The problem is, that the real world data I am facing, will of course not be labeled, and is not modeled after the labeled data I have (which means I can’t train a classifier on the labeled data, and expect it to perform well on other data). The real world data will for sure not be comprised just of these two classes, it will be comprised of K unknown classes, which I would like to be able to cluster with satisfactory precision.
So is it logical to assume that if I can solve the classification problem with high precision, I will be able to solve the clustering problem with high precision? Does it mean that my feature extraction, which works well for the classification, will work well for clustering?
Because just throwing clustering algorithms at the problem (k-means, meanshift, dbscan, etc.) doesn’t give good results.
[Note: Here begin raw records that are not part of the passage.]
(** C7.  The compression flag, once set, stays set through every later
    round, so it is set at most once.  A round that goes on on a frame whose
    payload is one VarInt and nothing else sets the flag when guessing is
    asked for, compression handling is not ruled out and the flag is not
    yet set; when the caller asked for no guessing, or ruled compression
    out, the round leaves the flag as it is. *)
Theorem compression_flag_monotone {Z0 : Proxyrec.Zlib} (cfg : Proxyrec.Config)
  (clock : nat -> Z) :
  (forall k s s',
     Proxyrec.advance cfg clock k s = Some s' ->
     Proxyrec.compressionEnabled s = true ->
     Proxyrec.compressionEnabled s' = true) /\
  (forall s s',
     Proxyrec.round cfg clock s = Proxyrec.Continue s' ->
     exists frameLen r1 pid64 payload,
       readVarInt (Proxyrec.br s) = Ok (frameLen, r1) /\
       readVarInt (Proxyrec.decode cfg (Proxyrec.compressionEnabled s)
                                   (firstn (Z.to_nat frameLen) r1))
       = Ok (pid64, payload) /\
       (Proxyrec.guessCompress cfg = true ->
        Proxyrec.assumeNoCompress cfg = false ->
        Proxyrec.compressionEnabled s = false ->
        (exists v, readVarInt payload = Ok (v, [])) ->
        Proxyrec.compressionEnabled s' = true) /\
       (Proxyrec.guessCompress cfg = false \/ Proxyrec.assumeNoCompress cfg = true ->
        Proxyrec.compressionEnabled s' = Proxyrec.compressionEnabled s)).
Proof.
  split.
  - intros k s s'. apply advance_keeps_enabled.
  - intros s s' H.
    apply round_Continue in H
      as (n & r1 & pid64 & payload & w' & Hlen & _ & _ & Hpid & _ & ->).
    exists n, r1, pid64, payload. split; [exact Hlen|]. split; [exact Hpid|].
    cbn [Proxyrec.compressionEnabled]. unfold Proxyrec.detect. split.
    + intros -> -> -> Hone. apply singleVarInt_spec in Hone. rewrite Hone. reflexivity.
    + intros [-> | ->]; [reflexivity | rewrite andb_false_r; reflexivity].
Qed.

Lemma compression_flag_monotone_witness :
  Proxyrec.compressionEnabled
    (Proxyrec.init Sample.guessing Sample.rejected_stream Sample.fresh) = false /\
  Proxyrec.compressionEnabled Sample.after_guessing = true /\
  Proxyrec.compressionEnabled Sample.after_not_guessing = false.
Proof.
  split; [reflexivity|]. split.
  - destruct (@compression_flag_monotone Sample.no_zlib Sample.guessing Sample.clock40)
      as [_ H].
    destruct (H (Proxyrec.init Sample.guessing Sample.rejected_stream Sample.fresh)
                Sample.after_guessing ltac:(vm_compute; reflexivity))
      as (n & r1 & pid64 & payload & Hlen & Hpid & Hflip & _).
    vm_compute in Hlen. injection Hlen as <- <-.
    vm_compute in Hpid. injection Hpid as <- <-.
    apply Hflip; try reflexivity.
    exists 256. vm_compute. reflexivity.
  - destruct (@compression_flag_monotone Sample.no_zlib Sample.not_guessing Sample.clock40)
      as [_ H].
    destruct (H (Proxyrec.init Sample.not_guessing Sample.rejected_stream Sample.fresh)
                Sample.after_not_guessing ltac:(vm_compute; reflexivity))
      as (n & r1 & pid64 & payload & _ & _ & _ & Hkeep).
    rewrite Hkeep; [reflexivity | left; reflexivity].
Defined.

(** C8.  With compression on, a frame whose size field is positive and
    whose block does not inflate is recorded as it came: the data stay the
    raw frame, its leading VarInt becomes the id and the rest the payload.
    The round ends the loop only with an error of the writer; when the
    writer takes the packet, the loop goes on with the bytes after the
    frame. *)
Theorem inflate_failure_falls_back {Z0 : Proxyrec.Zlib} (cfg : Proxyrec.Config)
  (clock : nat -> Z) (s : Proxyrec.PState) (n size : Z) (r1 zr : list byte) :
  Proxyrec.assumeNoCompress cfg = false ->
  Proxyrec.compressionEnabled s = true ->
  readVarInt (Proxyrec.br s) = Ok (n, r1) ->
  0 < n <= Proxyrec.maxFrame ->
  (Z.to_nat n <= length r1)%nat ->
  readVarInt (firstn (Z.to_nat n) r1) = Ok (size, zr) ->
  0 < size ->
  Proxyrec.zlib_inflate zr = None ->
  Proxyrec.decode cfg true (firstn (Z.to_nat n) r1) = firstn (Z.to_nat n) r1 /\
  Proxyrec.round cfg clock s
  = match Mcpr.WritePacket (uint32 (clock (Proxyrec.tick s))) (int32 size) zr
                           (Proxyrec.wr s) with
    | (Ok _, w') =>
        Proxyrec.Continue
          (Proxyrec.mkPState (skipn (Z.to_nat n) r1) true w' (S (Proxyrec.tick s)))
    | (Err e, w') => Proxyrec.Halt e w'
    end /\
  (forall w',
     Mcpr.WritePacket (uint32 (clock (Proxyrec.tick s))) (int32 size) zr (Proxyrec.wr s)
     = (Ok tt, w') ->
     Proxyrec.round cfg clock s
     = Proxyrec.Continue
         (Proxyrec.mkPState (skipn (Z.to_nat n) r1) true w' (S (Proxyrec.tick s))) /\
     Replay.recording w'
     = Replay.recording (Proxyrec.wr s)
       ++ Mcpr.packet_bytes (uint32 (clock (Proxyrec.tick s))) (int32 size) zr).
Proof.
  intros Ha He Hlen Hn Hr1 Hsize Hpos Hz.
  destruct (round_inflate_failed cfg clock s n size r1 zr Ha He Hlen Hn Hr1 Hsize Hpos Hz)
    as [Hd Hround].
  split; [exact Hd|]. split; [exact Hround|].
  intros w' HW. rewrite Hround, HW. split; [reflexivity|].
  apply WritePacket_recording, HW.
Qed.

Lemma inflate_failure_falls_back_witness :
  @Proxyrec.round Sample.no_zlib Sample.forced Sample.clock40
                  (Proxyrec.init Sample.forced Sample.broken_frame Sample.fresh)
  = Proxyrec.Continue Sample.after_broken /\
  Replay.recording (Proxyrec.wr Sample.after_broken)
  = [0; 0; 0; 40; 0; 0; 0; 3; 0x05; 0xAA; 0xBB]%N.
Proof.
  destruct (@inflate_failure_falls_back Sample.no_zlib Sample.forced Sample.clock40
              (Proxyrec.init Sample.forced Sample.broken_frame Sample.fresh)
              3 5 [0x05; 0xAA; 0xBB]%N [0xAA; 0xBB]%N
              eq_refl eq_refl ltac:(vm_compute; reflexivity)
              ltac:(split; [reflexivity | intro H; vm_compute in H; discriminate H])
              ltac:(vm_compute; lia) ltac:(vm_compute; reflexivity)
              ltac:(lia) eq_refl)
    as (_ & _ & H).
  destruct (H (Proxyrec.wr Sample.after_broken) ltac:(vm_compute; reflexivity))
    as [Hround Hrec].
  split; [exact Hround | vm_compute; reflexivity].
Defined.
Usually I just get too many clusters, or just 1 cluster (although I know I have 2 classes), with horrible precision.
Btw I am using Python’s sklearn.
If you have only one or two feature variables, I would hesitate to recommend clustering methods, because you may even not know there will be clusters or how many clusters. I would rather try kernel density estimation on the data to observe the peaks of probability density. And it is not difficult to write a python code with SciPy package (the example code is shown on that page too).
If you have much more features, which makes your problem more complicated, you can try clustering methods. And you can estimate the number of clusters from the data by “one-added-at-a-time” and “split-the-cluster” strategy (called xmeans), or brute-force on k to determine the optimal number of cluster based on sum-of-squares. Refer to this post with similar topic.
You need to use a customized clustering approach that integrates your requirements and domain knowledge.
DBSCAN is quite flexible, at least if you have a good implementation. But for your problem at hand you really need to define what “similar” means. Euclidean distance won’t do the trick, and when Euclidean distance doesn’t work, no clustering using euclidean distance will work. So first make sure, you have the appropriate similarity measure (and this may mean implementing one yourself!)